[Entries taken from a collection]

◇ ◇ ◇ ◇ ◇ ◇ ◇

Lemma run_eq fl cfg providerConfig activeProfile command manPageContent question
      explainFlag w :
  cli.run fl cfg providerConfig activeProfile command manPageContent question explainFlag w
  = let promptBuilder := prompt.NewBuilder command manPageContent question explainFlag in
    let q := cli.queryWithCache fl cfg providerConfig promptBuilder activeProfile
               command question w in
    match fst q with
    | Err err => (Err err, snd q)
    | Ok resp =>
        let v := cli.parseAndValidate fl (cli.Provider providerConfig) promptBuilder resp
                   command explainFlag cfg activeProfile question (snd q) in
        match fst v with
        | Err err => (Err err, snd v)
        | Ok parsed => (Ok (parsed, resp), snd v)
        end
    end.
Proof.
  unfold cli.run. cbv zeta. rewrite bind_eq.
  destruct (fst (cli.queryWithCache _ _ _ _ _ _ _ w)); [|reflexivity].
  rewrite bind_eq. now destruct (fst (cli.parseAndValidate _ _ _ _ _ _ _ _ _ _)).
Qed.

(** [queryWithCache] at a hit. *)
Lemma queryWithCache_hit fl cfg providerConfig promptBuilder activeProfile command question
      w cached w1 :
  cli.noCache fl = false ->
  cache.Get (cache.mkCache (cacheDirEnv w) (config.CacheDays cfg))
    command question (config.Model activeProfile) w = (Some cached, w1) ->
  fst (cli.queryWithCache fl cfg providerConfig promptBuilder activeProfile
         command question w) = Ok cached /\
  calls (snd (cli.queryWithCache fl cfg providerConfig promptBuilder activeProfile
                command question w)) = calls w.
Proof.
  intros Hn Hg. unfold cli.queryWithCache.
  rewrite bind_eq. cbn [fst snd cache.New]. rewrite bind_eq, Hn. cbn [negb].
  rewrite Hg. cbn [fst snd]. rewrite bind_eq. cbn [fst snd ret].
  split; [reflexivity|].
  destruct (when_Printf_world (cli.verbose fl) "Found in cache" w1) as (_ & -> & _).
  pose proof (Get_calls (cache.mkCache (cacheDirEnv w) (config.CacheDays cfg))
                command question (config.Model activeProfile) w) as H.
  now rewrite Hg in H.
Qed.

◇ ◇ ◇ ◇ ◇ ◇ ◇

*Prompt*
Copy out only the lines of the records above from the one with "let q := cli.queryWithCache" through the one with "err, snd v)", exactly as they stand, both included.

*Solution to this exercise*
    let q := cli.queryWithCache fl cfg providerConfig promptBuilder activeProfile
               command question w in
    match fst q with
    | Err err => (Err err, snd q)
    | Ok resp =>
        let v := cli.parseAndValidate fl (cli.Provider providerConfig) promptBuilder resp
                   command explainFlag cfg activeProfile question (snd q) in
        match fst v with
        | Err err => (Err err, snd v)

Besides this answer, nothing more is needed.